━━━ Provided records

(** The calls the client makes on its collaborators, in the order made.
    [logging.exception] logs at the level [ERROR]. *)
Inductive event : Type :=
| SocketNew                                  (* socket.socket(...) *)
| SetTimeout (seconds : Z)                   (* s.settimeout *)
| SockConnect (host : string) (port : Z)     (* s.connect *)
| Send (data : string)                       (* s.send *)
| Recv (bufsize : Z)                         (* s.recv, answered *)
| RecvTimedOut (bufsize : Z)                 (* s.recv, timed out *)
| Shutdown                                   (* s.shutdown(SHUT_RDWR) *)
| Close                                      (* s.close *)
| Log (lvl : level) (message : string).      (* logging.* and self.logger.* *)

(** What one [recv] brings: a text, or nothing before the timeout. *)
Inductive delivery : Type :=
| Chunk (text : string)
| Silence.

(** The state threaded through the calls: the calls made so far, the
    deliveries still to come (when none is left, a [recv] times out), and the
    attribute [self.running], unset until [run] or [pause] assigns it. *)
Record world : Type := {
  trace : list event;
  inbox : list delivery;
  running : option bool
}.

Definition M (A : Type) : Type := world -> result A * world.

Definition ret {A} (a : A) : M A := fun w => (Ok a, w).

Definition bind {A B} (m : M A) (k : A -> M B) : M B :=
  fun w =>
    match m w with
    | (Ok a, w') => k a w'
    | (Raise e, w') => (Raise e, w')
    | (Unfinished, w') => (Unfinished, w')
    end.

Declare Scope io_scope.
Delimit Scope io_scope with io.
Notation "x <- m ;; k" := (bind m (fun x => k))
  (at level 61, m at next level, right associativity) : io_scope.
Notation "m ;; k" := (bind m (fun _ => k))
  (at level 61, right associativity) : io_scope.

(** A value or an exception computed without the world. *)
Definition lift {A} (r : result A) : M A := fun w => (r, w).

Definition emit (e : event) : M unit :=
  fun w => (Ok tt, {| trace := trace w ++ [e];
                      inbox := inbox w;
                      running := running w |}).

Definition log (lvl : level) (message : string) : M unit :=
  emit (Log lvl message).

(** [if self.logger: self.logger.info(message)]. *)
Definition logger_info (self : E4Client) (message : string) : M unit :=
  if verbose self then log INFO message else ret tt.

(** [self.s.recv(bufsize)] followed by its decoding. *)
Definition recv (bufsize : Z) : M string :=
  fun w =>
    match inbox w with
    | Chunk text :: rest =>
        (Ok text, {| trace := trace w ++ [Recv bufsize];
                     inbox := rest;
                     running := running w |})
    | Silence :: rest =>
        (Raise SocketTimeout, {| trace := trace w ++ [RecvTimedOut bufsize];
                                 inbox := rest;
                                 running := running w |})
    | [] =>
        (Raise SocketTimeout, {| trace := trace w ++ [RecvTimedOut bufsize];
                                 inbox := [];
                                 running := running w |})
    end.

Definition set_running (b : bool) : M unit :=
  fun w => (Ok tt, {| trace := trace w;
                      inbox := inbox w;
                      running := Some b |}).

(** [try: body except socket.timeout: handler]. *)
Definition except_timeout {A} (body handler : M A) : M A :=
  fun w =>
    match body w with
    | (Raise SocketTimeout, w') => handler w'
    | other => other
    end.

(** [for x in xs: body(x)]. *)
Fixpoint for_each {A} (xs : list A) (body : A -> M unit) : M unit :=
  match xs with
  | [] => ret tt
  | x :: xs' => (body x ;; for_each xs' body)%io
  end.

(** [if cond: then_]. *)
Definition when (cond : bool) (then_ : M unit) : M unit :=
  if cond then then_ else ret tt.

(** The names bound in the module [messages], which [client.py] imports as
    [msg]: the import of [Enum] and the three classes. *)
Definition messages_names : list string :=
  ["Enum"; "_Send"; "_Receive"; "Messages"].

(** [msg.name]: the lookup of a name in the module. *)
Definition msg_attribute (name : string) : M unit :=
  if existsb (String.eqb name) messages_names then ret tt
  else lift (Raise AttributeError).

(** The names of a member of an [Enum] class. *)
Definition enum_member_names : list string := ["name"; "value"].

(** [member.name] on a member of an [Enum] class. *)
Definition enum_member_attribute (name : string) : M unit :=
  if existsb (String.eqb name) enum_member_names then ret tt
  else lift (Raise AttributeError).

(** The commands sent so far. *)
Definition sent (w : world) : list string :=
  flat_map (fun e => match e with Send data => [data] | _ => [] end) (trace w).

(** The messages logged so far at a level. *)
Definition logged (lvl : level) (w : world) : list string :=
  flat_map (fun e => match e, lvl with
                     | Log INFO m, INFO => [m]
                     | Log ERROR m, ERROR => [m]
                     | _, _ => []
                     end) (trace w).

Section Client.

Variable Float : Type.
Variable float : string -> option Float.
Variable self : E4Client.

Open Scope io_scope.

(** [_pause_stream]. *)
Definition _pause_stream : M unit :=
  log INFO "Pausing data stream..." ;;
  emit (Send COMMAND_PAUSE) ;;
  response <- recv (buffer_size self) ;;
  when (negb (String.eqb response PAUSE_ON_ACK))
       (log ERROR "Could not pause stream.") ;;
  log INFO "Stream paused.".

(** [_resume_stream]. *)
Definition _resume_stream : M unit :=
  log INFO "Resuming data stream..." ;;
  emit (Send COMMAND_RESUME) ;;
  response <- recv (buffer_size self) ;;
  ret tt.

(** [_connect_device]. *)
Definition _connect_device : M unit :=
  log INFO "Querying for available devices." ;;
  emit (Send COMMAND_LIST) ;;
  response <- recv (buffer_size self) ;;
  when (negb (contains (device_id self) response))
       (log ERROR ("Device ID " ++ device_id self
                   ++ " not in available devices.")) ;;
  log INFO "Connecting to device" ;;
  emit (Send (COMMAND_DEV_CONNECT (device_id self))) ;;
  response <- recv (buffer_size self) ;;
  when (negb (String.eqb response DEV_ACK_OK))
       (log ERROR ("Could not subscribe to device " ++ device_id self)) ;;
  log INFO "Device connected.".

(** [subscribe].  The argument of [send] is evaluated before the call:
    [msg.SEND] is looked up first. *)
Definition subscribe (subscription : string) : M unit :=
  log INFO ("Suscribing to " ++ subscription ++ "...") ;;
  msg_attribute "SEND" ;;
  emit (Send (msg.SEND.SUBSCRIBE_L subscription)) ;;
  response <- recv (buffer_size self) ;;
  msg_attribute "RECV" ;;
  when (negb (String.eqb response (msg.RECV.SUB_OK_L subscription)))
       (log ERROR ("Could not subscripe to type " ++ subscription)) ;;
  log INFO "Subscribed successfully.".

(** [connect]. *)
Definition connect : M unit :=
  logger_info self "Connecting to server..." ;;
  emit (SockConnect (ip self) (port self)) ;;
  _connect_device ;;
  logger_info self "Connected." ;;
  _pause_stream ;;
  for_each (subscriptions self) subscribe.

(** The part of [reset] before its call of [connect]: the socket is shut
    down and closed, and a new one is made with the same timeout. *)
Definition reset_socket : M unit :=
  logger_info self "Resetting socket" ;;
  emit Shutdown ;;
  emit Close ;;
  emit SocketNew ;;
  emit (SetTimeout (timeout self)).

(** [reset]. *)
Definition reset : M unit :=
  reset_socket ;;
  connect.

(** [reconnect]. *)
Definition reconnect : M unit :=
  reset ;;
  connect.

(** [run]. *)
Definition run : M unit :=
  _resume_stream ;;
  set_running true.

(** [pause]. *)
Definition pause : M unit :=
  _pause_stream ;;
  set_running false.

(** [disconnect].  The argument of [send] is [msg.SEND.DISCONNECT.encode()]:
    the lookup of [SEND] in [msg], then that of [encode] on the member
    [DISCONNECT] of the [Enum] class. *)
Definition disconnect : M unit :=
  log INFO "Disconnecting..." ;;
  msg_attribute "SEND" ;;
  enum_member_attribute "encode" ;;
  emit (Send msg.SEND.DISCONNECT) ;;
  emit Shutdown ;;
  emit Close ;;
  log INFO "Disconnected.".

(** [_receive]. *)
Definition _receive : M string :=
  recv (buffer_size self).

(** [_scan_for_tag]: the value returned, [None] included. *)
Fixpoint _scan_for_tag (packets : list string) : M (option Float) :=
  match packets with
  | [] => ret None
  | packet :: packets' =>
      if contains "E4_Tag" packet then
        log INFO "Found tag." ;;
        token <- lift (index (split_ws packet) 1) ;;
        stamp <- lift (number float token) ;;
        ret (Some stamp)
      else _scan_for_tag packets'
  end.

(** One turn of the loop of [poll_for_tag]: [Some t] when the turn ends
    in [return t], [None] when the loop goes on. *)
Definition poll_turn : M (option Float) :=
  except_timeout
    (response <- _receive ;;
     let packets := _split_response response in
     _scan_for_tag packets)
    (log INFO "Timed out waiting for tag. Resuming polling..." ;;
     ret None).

━━━━━━

Problem: Set down, exactly as they stand above, the lines starting with the line with "(** The part" and going on through the line with "(** [reset]. *)", and no others.

Response to this task:
(** The part of [reset] before its call of [connect]: the socket is shut
    down and closed, and a new one is made with the same timeout. *)
Definition reset_socket : M unit :=
  logger_info self "Resetting socket" ;;
  emit Shutdown ;;
  emit Close ;;
  emit SocketNew ;;
  emit (SetTimeout (timeout self)).

(** [reset]. *)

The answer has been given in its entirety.